Stored data:
------------------------------------------------

(* ===== verification/Prelude.v ===== *)
(** Verification of the Sakala node agent.

    The agent runs on a node of the platform.  It polls the control plane for
    commands, runs them against Docker, Git and Caddy, and reports their logs,
    events and outcome.  This development models the agent's own code in Rocq,
    under the names of the source, and proves the properties that make it
    correct.  Paths below are under src/; [core] stands for
    crates/sakala-agent-core/src and [runtime] for
    crates/sakala-agent-runtime/src.

    * The program and the files that model it

    Foundations:
    - Prelude: Rust's [Result], 64-bit arithmetic with its wrap-around, and
      [Run] (a value, a panic, or no fuel left).
    - Text: [&str] and [String] as bytes, and characters as groups of bytes.
    - Async: an [async fn] as a tree of the effects it awaits, its runs, and
      the two ways a future is cut.
    - Interp: one signature of effects implemented by another; computations
      that are the same.
    - Monitor: weakest preconditions of such trees against a ghost automaton.
    - Attempts: computations that are cut inside a call of the signature they
      implement.

    Contract and ports:
    - Protocol (crates/sakala-agent-protocol): the data of the wire contract;
      [SerdeEnum]/[SerdeLaws] is the interface of an enumeration with names.
    - Ports (core/ports, core/error.rs, runtime/executor/noop.rs): the traits
      between core and runtime as type classes, with their default methods.

    The core, from the poll to the terminal report:
    - NodeState (core/node_state.rs, scheduler/metrics.rs), Scheduler
      (core/scheduler/poller.rs) and SchedulerFacts: [CommandExecutions] with
      the tokio [JoinSet] behind it, one turn of the polling loop, shutdown.
      SchedulerSlots: what holds of it whatever is offered.  SchedulerSpec: the
      abstract scheduler it refines, and progress.
    - Dispatcher (core/commands/dispatcher.rs, commands/handlers), Processor
      (core/commands/processor.rs) and ProcessorFacts: the life of a claimed
      command.
    - Redactor (core/logs/redactor.rs) and RedactorFacts.
    - Reporting (core/reporting/runtime.rs) and ReportingFacts: the bounded log
      queue and its delivery.  ReporterTasks and ReporterTasksFacts: the tasks
      that log and flush side by side on one queue.
    - ApiClient (core/api, core/support/retry.rs, core/repositories.rs) and
      ApiClientFacts: requests, retries, acknowledgements, credential leases,
      over the network as the signature [HttpOp].
    - Heartbeat (core/heartbeat/worker.rs) and HeartbeatFacts, HealthWorker
      (core/health/worker.rs) and HealthWorkerFacts: the two periodic workers;
      HeartbeatWire: the heartbeat with the telemetry the runtime collects.
    - CoreOps: the ports of the core as one signature of effects [CoreOp], the
      instance the facts about dispatch, processing, reporting and the workers
      use.

    The application:
    - Config (core/config.rs, apps/sakala-agent/src/config.rs): the settings
      and the table of command-line options.
    - App (apps/sakala-agent/src/app.rs, main.rs, telemetry.rs) and AppFacts:
      startup, the workers, shutdown.

    The runtime:
    - RuntimeError (runtime/error.rs), Limits (runtime/containers/limits.rs,
      runtime/config.rs).
    - Process (runtime/process, runtime/logs) and ProcessFacts: child
      processes with deadline, cancellation and bounded capture.
    - Routing (runtime/routing) and RoutingFacts: Caddy route files.
    - Containers (runtime/containers) and ContainersFacts; LabelFacts: what a
      start writes on a container is read back.
    - Workspace (runtime/workspace) and WorkspaceFacts.
    - Builders (runtime/builders, railpack, inspections) and Health
      (runtime/health), with SourceFacts about both.
    - Telemetry (runtime/telemetry.rs) and TelemetryFacts.
    - Executor (runtime/executor/docker.rs), which composes the services;
      ExecutorFacts (the deployment), LifecycleFacts (commands on a deployed
      workload), PayloadFacts (validation and admission).
    - ExecutorOps and HostOps: the services seen by the executor, and the host
      seen by the services, as signatures [ExecOp] and [HostOp].
    - Node: the executor assembled from its services over one host
      ([with_runner]), and what each service call is on that host.  NodeFacts
      (commands on workloads), NodeDeploy (deployments that succeed),
      NodeTransaction (every deployment, cuts included), RecoveryFacts
      (preflight, recovery and its log followers) and NodeSafety (what no
      operation does) carry the executor's theorems down to processes and files.

    Both together:
    - Agent: the command processor over the control plane's client, with the
      assembled node as its runtime ([agent_process]); its calls are those of
      the network, of the host, and of what is left of the core: the queue of
      log lines, the commit cell, the token, timers, the maintenance state.
      AgentFacts has the theorems about it.  AgentTasks and AgentTasksFacts: the
      same command beside the tasks of its reporter; its calls of [log] and
      [flush] are tasks of the pool which it awaits, and the commit cell answers
      what was stored in it ([system_step]).

    Components meet at type classes, as the traits of the source do:
    [RuntimeExecutor], [RuntimeReporter], [ControlPlane], [ContainerEngine],
    [RouteManager], [WorkspaceManager], [ImageBuilder], [HealthChecker],
    [ProcessRunner], [FileSystem].  A component is a Section over the classes
    it calls and ends in an instance of the class it implements
    ([DockerContainerEngine], [CaddyFileRouteManager], ...).

    * How code becomes definitions

    A struct is a Record with the fields' names, shortened by a prefix where
    two structs share one; an enum an Inductive with its variants.  [?] is the
    bind of [Async] (written [x <- m ;; f]; an effect that cannot fail is bound
    with [x <~ m ;; f]).  A struct behind a mutex is a record, and each of its
    critical sections a function on it.  Integers are [N] or [Z]; where a width
    matters its checks and its wrap-around are written out.  A [HashMap] is a
    [gmap], a [HashSet] a [gset], a [BTreeMap] that is iterated a sorted
    association list.

    A computation is [Prog Op A]: it ends, or awaits an effect of the signature
    [Op] and goes on with the answer.  The environment chooses every answer, so
    a theorem about [runs p tr r] is about all failures, orders and outcomes:
    [tr] is the sequence of calls with their answers, [r] the result.
    [run_with] evaluates a tree against a concrete environment, which is how
    the witnesses run the code.

    Cutting a future, as [tokio::time::timeout] and a biased [select!] do, is
    [race] and [race_at]: the environment may cut at each await and the
    suspended rest is returned, for the caller to resume or to drop.  A call
    that is pending when its future is cut counts as not made.  The executor's
    theorem C1 is therefore about cuts between calls of its services; C2 and C5
    are about cuts between calls of the host, inside a service call as well,
    and C39 opens the activation of the route to show what such a cut leaves.

    Two layers compose by [interp]: the executor is a tree over [ExecOp], and a
    handler gives each of its calls a tree over [HostOp].  [implements p q]
    says that the assembled code [p] is [q] with every call so replaced.  It
    holds of all that is not raced.  A deployment is raced at the calls of the
    host, which are finer than those of the executor: there [follows p q] says
    that a run of [p], ended or cut, is a sequence of attempts of [q], each call
    made in full or, where a cut fell into it, in part ([explains]).  What the
    executor's discipline says of attempts ([obeys_attempts]) holds on the host
    by it.  [covers] is the special case of a success, which was not cut where a
    cut would show.  The processor over node and network is composed by
    [on_node] and [on_network], its deadlines cut anywhere in it.

    The scheduler interleaves with its tasks, and the reporter's queue with the
    lines of other tasks; both are step relations ([poller_step],
    [reporter_step]), and their theorems are about every reachable state.  The
    poller reaches a state by polls that answer anything ([reachable]), or by
    polls none of which offers a command again while its first execution is in
    its table ([reachable_fresh]); a theorem that needs the second says so.  The
    tasks that work the queue are trees over its critical sections; [pool_step]
    lets any number of them take turns, and drops them where they await, and
    C19 shows that every such interleaving makes steps of [reporter_step].

    A monitor ([deployment_monitor], [workload_monitor], [checkout_monitor],
    [sweep_monitor]) is the specification of an orchestration: a ghost state
    which every call updates, the calls it permits in each state, and the
    answers it assumes of the environment.  [wp_sound] turns a weakest
    precondition into a statement about all runs.  The only answers assumed
    are those of memory the code owns (an atomic flag holds what was stored in
    it).

    * What is proved

    - End to end, from the network to the host: a claimed command is ended by
      one request (C3), a command reported completed was carried out on the host
      (C4), one reported failed was never committed (C6), and the end of a
      command agrees with its reporter, whatever other tasks log (C7).
    - A deployment is a transaction: C1 for the executor, C14 for what precedes
      it, C2 and C5 on the host.  Removals of what it made are shown to be run;
      whether they succeed is Docker's and the file system's.  What commands on a deployed workload may do:
      C20, C22, C23; the same on the host: C13, C21.  The effect on route files,
      faults and rollback included: C11.  Credentials: C16.
    - What a restart of the agent finds: C17 (the labels of a container say what
      it was started as), C10 (recovery accounts for every workload).
    - Whatever the node is asked, it starts no process but its own tools: C12.
    - The scheduler keeps its counters and tables in step and shuts down whatever
      it is offered (C8, C32); if no command is offered again while it runs it
      also keeps its limits on running tasks (C8), refines its specification (C9)
      and serves what it is offered (C24).
    - Logs are redacted, bounded and delivered in order: C15, C18, C19, C36;
      child processes: C34.
    - What the node says of itself follows from its probes, in a form the control
      plane reads: C25, C27, C28, C31.
    - The process starts and stops in order: C26.
    - Builds and inspections: C29, C30.  Accepted input is safe to use: C33, C35.
    - Four defects, as theorems with their concrete inputs: C37 (one command
      offered twice releases two slots when it ends once), C38 (the search for
      the next bearer token skips text, and may run past the end of the line),
      C39 (a cancelled cutover leaves the new route), C40 (a flush that is
      dropped loses its batch).  C8, C9 and C24 carry the condition that excludes
      the first, C36 the one that excludes the second.  A fifth, [follower_not_deduplicated], is about two
      followers of one container.
    Theorems without a number serve these or stand beside them: the processor
    over an arbitrary core ([one_terminal_transition], [committed_never_failed]),
    terminal requests, the wait for a container, the removal of stale
    workspaces, the ownership of route files and the site of an accepted route,
    the queue of log lines as an automaton ([reporter_delivers_in_order]),
    flushing, sinks, the preflight, ceilings and deadlines, the policy and the dispatch of a
    command, the loop of the heartbeat, the log lines and the jitter of the
    health worker, the reading of /proc/meminfo.

    * Fuel and bounds

    Loops of the source that are not structural take fuel, which the
    definitions that call them fix, and the theorems prove it enough: the
    redactor's loops get more than the length of the line ([redact_line_total]
    excludes [OutOfFuel]); [flush_loop] gets the number of queued lines, and
    every turn sends one at least ([flush_delivers_pending]); [reap_loop] and
    [join_loop] get the number of tasks that ended ([reap_returns_every_slot],
    C32).  Among other tasks nothing bounds the rounds of a flush
    ([flush_rounds]), and C7 and C19 hold for every number of them; a task that
    runs alone is the sequential code, and ends ([task_alone_is_sequential]).
    Retries and health checks recurse on the attempts that are left, the
    supervision of a child on the events the environment has for it (C34 says
    which end it).  The loops of the workers have no end of their own: they are
    cut off after a number of turns, and their theorems hold for every number.

    * Parameters

    Code outside the repository is an argument: reqwest ([Http]), the decoders
    serde derives ([WireCodec], [PayloadCodec]), the url crate's parser, the
    parsers of UUIDs, RFC 3339 times and floats, tokio's file system, clock,
    child processes and tasks (operations of the signatures).  What a theorem
    relies on is a hypothesis in its statement: C17 relies on what Docker's
    documentation says of labels and listings ([docker_documented]), and its
    witness shows a Docker that does so; C31 on serde_json writing a float as a
    number or null.

    * Not modelled

    The parsing of the argument vector is clap's and the log subscriber
    tracing's; both are calls of an interface.  Log lines are modelled where
    they are what the code is for (the health worker, system logs of a
    deployment), else left out.  Concurrent probes ([tokio::join!]) run one
    after the other.  The waits of the polling loop are steps of its transition
    system.  The mutation lock of the route manager is not a call of
    its own: an operation of the manager is one undisturbed sequence of file
    operations, as it is under the lock.  What is left of the sources is tests, [use] lines, log statements
    and constructors that only store their arguments. *)
From stdpp Require Export prelude gmap strings list fin_maps pretty.
From Stdlib Require Export ZArith Lia Ascii.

------------------------------------------------

**WHAT IS REQUIRED**
The answer is the records above restated word for word from their opening line through the line that holds "commands, runs them", both included, and nothing else.

**RESPONSE AREA**
(* ===== verification/Prelude.v ===== *)
(** Verification of the Sakala node agent.

    The agent runs on a node of the platform.  It polls the control plane for
    commands, runs them against Docker, Git and Caddy, and reports their logs,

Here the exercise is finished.